Rita H. Khoury, MD; Asha Gandhi, BS; B. P. Salmon, MS; Danielle Pasquale, BS; Peter Gudaitis, BA; Dauna Gudaitis, BA

(2015) Abstracts and Case Studies From the College of American Pathologists 2015 Annual Meeting (CAP ’15). Archives of Pathology & Laboratory Medicine: October 2015, Vol. 139, No. 10, pp. e2-e186.

Context: Medical errors account for 98 000 deaths in US hospitals each year; the actual number is higher because hospitalized patients are a small percentage of the population. Reducing medical error is one of the main patient-safety goals in laboratories. Order entry accuracy is part of the quality management indicators to improve the performance and overall quality of the laboratory.
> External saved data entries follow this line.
(** X2: on the menus, two records get the same slot exactly when they have
    the same material model and, if that model is lit, the same blending:
    the blending is ignored for unlit, subsurface and cloth. *)
Theorem material_index_separates
    (p q : Legacy.SandboxParameters) :
  Legacy.combo_ranges p ->
  Legacy.combo_ranges q ->
  (Legacy.material_index p = Legacy.material_index q <->
   Legacy.currentMaterialModel p = Legacy.currentMaterialModel q /\
   (Legacy.currentMaterialModel p = MATERIAL_MODEL_LIT ->
    Legacy.currentBlending p = Legacy.currentBlending q)).
Proof.
  unfold Legacy.combo_ranges, Legacy.material_index.
  generalize (Legacy.currentMaterialModel p) (Legacy.currentBlending p)
             (Legacy.currentMaterialModel q) (Legacy.currentBlending q).
  intros m b m' b' [Hm Hb] [Hm' Hb'].
  enumerate_menu m b; enumerate_menu m' b'; cbv;
  (split;
    [ intros H;
      first [ discriminate H
            | split; [reflexivity | intros H1; first [reflexivity | discriminate H1]] ]
    | intros [E1 E2];
      first [ reflexivity | discriminate E1
            | specialize (E2 eq_refl); discriminate E2 ] ]).
Qed.

Lemma material_index_separates_witness :
  Legacy.combo_ranges (fst (Legacy.ui (pick (Some 2%nat) None None) Legacy.defaults)) /\
  Legacy.combo_ranges Legacy.defaults /\
  Legacy.material_index (fst (Legacy.ui (pick (Some 2%nat) None None) Legacy.defaults))
    <> Legacy.material_index Legacy.defaults.
Proof.
  assert (Hp : Legacy.combo_ranges
                 (fst (Legacy.ui (pick (Some 2%nat) None None) Legacy.defaults)))
    by (vm_compute; repeat split; easy).
  assert (Hq : Legacy.combo_ranges Legacy.defaults)
    by (vm_compute; repeat split; easy).
  split; [exact Hp |]. split; [exact Hq |].
  intros E. apply (material_index_separates _ _ Hp Hq) in E as [E _].
  discriminate E.
Defined.

(** ** The panel and the material block of the self-contained sandbox *)

Lemma Legacy_ui_eq (i : UiInput) (p : Legacy.SandboxParameters) :
  Legacy.ui i p =
  (Legacy.ui_panel i p, Legacy.push_material AppMi (Legacy.ui_panel i p)).
Proof. reflexivity. Qed.


Ltac pushed_or_kept :=
  first [ left; solve [simpl; auto 12] | right; reflexivity ].

(** X4: in the self-contained sandbox, on the menus, a frame changes a
    material field other than alpha only if it pushes that field to the
    engine in the same frame: no widget is shown for a parameter the current
    model does not send. *)
Theorem legacy_edited_field_is_pushed
    (i : UiInput) (p : Legacy.SandboxParameters) :
  Legacy.combo_ranges p ->
  (In "baseColor"%string (pushed_names (snd (Legacy.ui i p))) \/
   Legacy.color (fst (Legacy.ui i p)) = Legacy.color p) /\
  (In "roughness"%string (pushed_names (snd (Legacy.ui i p))) \/
   Legacy.roughness (fst (Legacy.ui i p)) = Legacy.roughness p) /\
  (In "metallic"%string (pushed_names (snd (Legacy.ui i p))) \/
   Legacy.metallic (fst (Legacy.ui i p)) = Legacy.metallic p) /\
  (In "reflectance"%string (pushed_names (snd (Legacy.ui i p))) \/
   Legacy.reflectance (fst (Legacy.ui i p)) = Legacy.reflectance p) /\
  (In "clearCoat"%string (pushed_names (snd (Legacy.ui i p))) \/
   Legacy.clearCoat (fst (Legacy.ui i p)) = Legacy.clearCoat p) /\
  (In "clearCoatRoughness"%string (pushed_names (snd (Legacy.ui i p))) \/
   Legacy.clearCoatRoughness (fst (Legacy.ui i p)) = Legacy.clearCoatRoughness p) /\
  (In "anisotropy"%string (pushed_names (snd (Legacy.ui i p))) \/
   Legacy.anisotropy (fst (Legacy.ui i p)) = Legacy.anisotropy p) /\
  (In "thickness"%string (pushed_names (snd (Legacy.ui i p))) \/
   Legacy.thickness (fst (Legacy.ui i p)) = Legacy.thickness p) /\
  (In "subsurfacePower"%string (pushed_names (snd (Legacy.ui i p))) \/
   Legacy.subsurfacePower (fst (Legacy.ui i p)) = Legacy.subsurfacePower p) /\
  (In "subsurfaceColor"%string (pushed_names (snd (Legacy.ui i p))) \/
   Legacy.subsurfaceColor (fst (Legacy.ui i p)) = Legacy.subsurfaceColor p) /\
  (In "sheenColor"%string (pushed_names (snd (Legacy.ui i p))) \/
   Legacy.sheenColor (fst (Legacy.ui i p)) = Legacy.sheenColor p).
Proof.
  intros Hc. pose proof (Legacy_ui_panel_combos i p Hc) as [Hm _].
  rewrite Legacy_ui_eq. cbn [fst snd].
  unfold Legacy.push_material.
  unfold Legacy.ui_panel in *. cbv zeta in *.
  cbn [Legacy.color Legacy.roughness Legacy.metallic Legacy.reflectance
       Legacy.clearCoat Legacy.clearCoatRoughness Legacy.anisotropy
       Legacy.thickness Legacy.subsurfacePower Legacy.subsurfaceColor
       Legacy.sheenColor Legacy.currentMaterialModel Legacy.currentBlending] in *.
  set (M := if open_Material i
            then Combo (pick_model i) (Legacy.currentMaterialModel p) model_items
            else Legacy.currentMaterialModel p) in *.
  assert (HM : M = 0 \/ M = 1 \/ M = 2 \/ M = 3) by lia.
  clearbody M.
  destruct HM as [-> | [-> | [-> | ->]]]; destruct (open_Material i);
    cbn -[Combo SliderFloat ColorEdit3];
    repeat split; pushed_or_kept.
Qed.

Lemma legacy_edited_field_is_pushed_witness :
  Legacy.combo_ranges Legacy.defaults /\
  (In "roughness"%string (pushed_names (snd (Legacy.ui overdrag Legacy.defaults))) \/
   Legacy.roughness (fst (Legacy.ui overdrag Legacy.defaults)) =
   Legacy.roughness Legacy.defaults).
Proof.
  assert (H : Legacy.combo_ranges Legacy.defaults)
    by (vm_compute; repeat split; easy).
  exact (conj H (proj1 (proj2 (legacy_edited_field_is_pushed overdrag _ H)))).
Defined.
Design: Data were collected based on order-entry accuracy from 2010 to 2014. Errors were divided into 3 levels: level 1, failure to update information; level 2, failure to enter/add information; and level 3, entering wrong patient name, incorrect tests entered, or missing tests. Statistical analysis was done using Analyse-it.

Results: The percentage total error ranged from 4.3% in 2010 to 1.1% in 2014. Most errors were level 2; physician name discrepancy was the most common. New employees increased the error percentage until they received training. Increasing online ordering and implementing in-service sessions to educate staff about the common errors helped lower the error rate.

Conclusions: We were able to decrease errors by encouraging clients to use online order entry and by increasing our ongoing monitoring of the accuracy of the order-entry error and then using the results as a quality indicator. In addition, having supervisors and employees involved in the error reduction by having regular meetings to discuss common mistakes and strategies to reduce them was one of the most successful tools to reduce errors.